Starting point is 00:41:40 And it just became about that NES system. But that's not to say all those peripheries were not a success because that Zapper and the game Duck Hunt were both big deals that kids loved to play. Yeah, and I did not realize this, but the laser gun, what was it called, the Zapper? It was not, it didn't shoot anything at your TV, because if you stop and think about it, your TV's not set up to accept that kind of thing. Your TV screen certainly isn't. So what happened instead is it was a light detector. So when you pulled the trigger on the zapper, your screen in just a nanosecond, maybe a little slower than that, but still faster than you could register it, the screen went black and whatever ducks were on the screen turned into white squares.
Starting point is 00:42:28 And if you had the zapper pointing at the duck when you took the shot, the zapper would register that white flash of light that was a duck, that's square, and it would register it as a hit.
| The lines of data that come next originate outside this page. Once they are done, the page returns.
(** ** Claiming picks the oldest claimable run *)

Lemma oldest_spec l :
  match oldest l with
  | Some x => x ∈ l ∧ ∀ y, y ∈ l → (r_created x.2 ≤ r_created y.2)%Z
  | None => l = []
  end.
Proof.
  induction l as [|x l IH]; [done|]. simpl. destruct (oldest l) as [y|].
  - destruct IH as [Hy Hmin]. case_bool_decide as Hlt.
    + split; [by right|]. intros z [->|Hz]%elem_of_cons; [lia|by apply Hmin].
    + split; [left|]. intros z [->|Hz]%elem_of_cons; [lia|]. specialize (Hmin z Hz). lia.
  - subst. split; [left|]. intros z Hz%list_elem_of_singleton. subst. lia.
Qed.

Section claim.
Variable visit : gmap runid run → list (runid * run).
(** A table scan returns each row once. *)
Hypothesis visit_perm : ∀ m, visit m ≡ₚ map_to_list m.

Lemma claim_cases locked agentID labels busy detached now d :
  let P x := claimable d agentID labels busy detached x.2 = true ∧ locked x.1 = false in
  match claimNextRun visit locked agentID labels busy detached now d with
  | (None, d') => d' = d ∧ ∀ id r, d_runs d !! id = Some r → ¬ P (id, r)
  | (Some (id, r'), d') =>
      ∃ r, d_runs d !! id = Some r ∧ P (id, r) ∧ r' = with_claim (Some agentID) (Some now) RunRunning r
        ∧ d' = set_runs <[id := r']> d
        ∧ ∀ j x, d_runs d !! j = Some x → P (j, x) → (r_created r ≤ r_created x)%Z
  end.
Proof using visit_perm.
  intros P. unfold claimNextRun.
  assert (∀ j x, (j, x) ∈ filter P (visit (d_runs d)) ↔ d_runs d !! j = Some x ∧ P (j, x)) as Hin.
  { intros j x. rewrite list_elem_of_filter, visit_perm, elem_of_map_to_list. tauto. }
  pose proof (oldest_spec (filter P (visit (d_runs d)))) as H. fold P in H. unfold P in H at 1. unfold P in H at 1.
  subst P. simpl in *. destruct (oldest _) as [[id r]|].
  - destruct H as [Hx Hmin]. apply Hin in Hx as [Hr HP]. exists r. split_and!; try done.
    + apply HP.
    + apply HP.
    + intros j x Hj HPx. apply (Hmin (j, x)), Hin. auto.
  - split; [done|]. intros id r Hr HP. assert ((id, r) ∈ @nil (runid * run)) as Hn; [|by apply elem_of_nil in Hn].
    rewrite <-H. apply Hin. auto.
Qed.
End claim.
(* ===== verification/StoreSpec.v ===== *)
(** * What the store promises about runs and locks

    The abstract lock manager that the store's run operations implement
    ([lifecycle_refines]), mutual exclusion of locks ([mutual_exclusion]), the
    bound on semaphores ([semaphore_bound]), and the exact effect of finishing
    ([finish_exact]) and claiming ([claim_oldest]). *)

From S2P Require Import Prelude GoStrings DslTypes DslSecurity DslMatrix StoreRuns StoreLocks StoreLife.
From stdpp Require Import options.

(** ** The abstract lock manager *)

Inductive lock := LMutex (name : string) | LSlot (pool : string) (i : Z).

#[export] Instance lock_eq_dec : EqDecision lock.
Proof. solve_decision. Defined.
#[export] Instance lock_countable : Countable lock.
Proof.
  apply (inj_countable' (λ l, match l with LMutex n => inl n | LSlot p i => inr (p, i) end)
           (λ s, match s with inl n => LMutex n | inr (p, i) => LSlot p i end)).
  by intros [].
Qed.

(** A run waits for its locks, owns them from queueing to its end (being
    claimed by an agent or not), and is done. *)
Inductive phase :=
| PWaiting
| POwning (claimed : option string) (locks : gset lock)
| PDone.

Abbreviation spec_state := (runid → option phase).

Definition owns (a : spec_state) (id : runid) (l : lock) : Prop :=
  ∃ c L, a id = Some (POwning c L) ∧ l ∈ L.

(** What can happen to run [id]; only queueing asks something of the others. *)
Inductive spec_move (a : spec_state) (id : runid) : option phase → option phase → Prop :=
| SM_create : spec_move a id None (Some PWaiting)
| SM_queue L : (∀ l j, l ∈ L → ¬ owns a j l) → spec_move a id (Some PWaiting) (Some (POwning None L))
| SM_claim agentID L : spec_move a id (Some (POwning None L)) (Some (POwning (Some agentID) L))
| SM_requeue agentID L : spec_move a id (Some (POwning (Some agentID) L)) (Some (POwning None L))
| SM_finish p : p ≠ PDone → spec_move a id (Some p) (Some PDone)
| SM_delete p : spec_move a id (Some p) None.

Definition spec_step (a a' : spec_state) : Prop :=
  (∀ j, a' j = a j) ∨ ∃ id, (∀ j, j ≠ id → a' j = a j) ∧ spec_move a id (a id) (a' id).

(** *** The abstraction of a database *)

Definition locks_of (d : db) (id : runid) : gset lock :=
  set_map LMutex (dom (filter (λ kv, kv.2 = id) (d_mutexes d)) : gset string)
  ∪ set_map (λ k, LSlot k.1 k.2) (dom (filter (λ kv, kv.2 = Some id) (d_slots d)) : gset (string * Z)).

Definition phase_of (d : db) (id : runid) (r : run) : phase :=
  match r_status r with
  | RunPending => PWaiting
  | RunQueued | RunRunning => POwning (r_claimed_by r) (locks_of d id)
  | _ => PDone
  end.

Definition abstract (d : db) : spec_state := λ id, phase_of d id <$> d_runs d !! id.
That's how the zapper worked, which is pretty ingenious. Very ingenious. And the kid thinks it's a laser gun because they don't know how that stuff works. Exactly. There is no kid who picked up the zapper and didn't go,
Starting point is 00:42:53 boop, beo, pew, peo. All right, I guess here at minute 40, we'll take our second break. Oh, man. And we'll come back and talk a little bit about what happened next. No one can resist a rule of culture. So here's one for the dating files. Rule of culture number 72. Chemistry isn't just vibes.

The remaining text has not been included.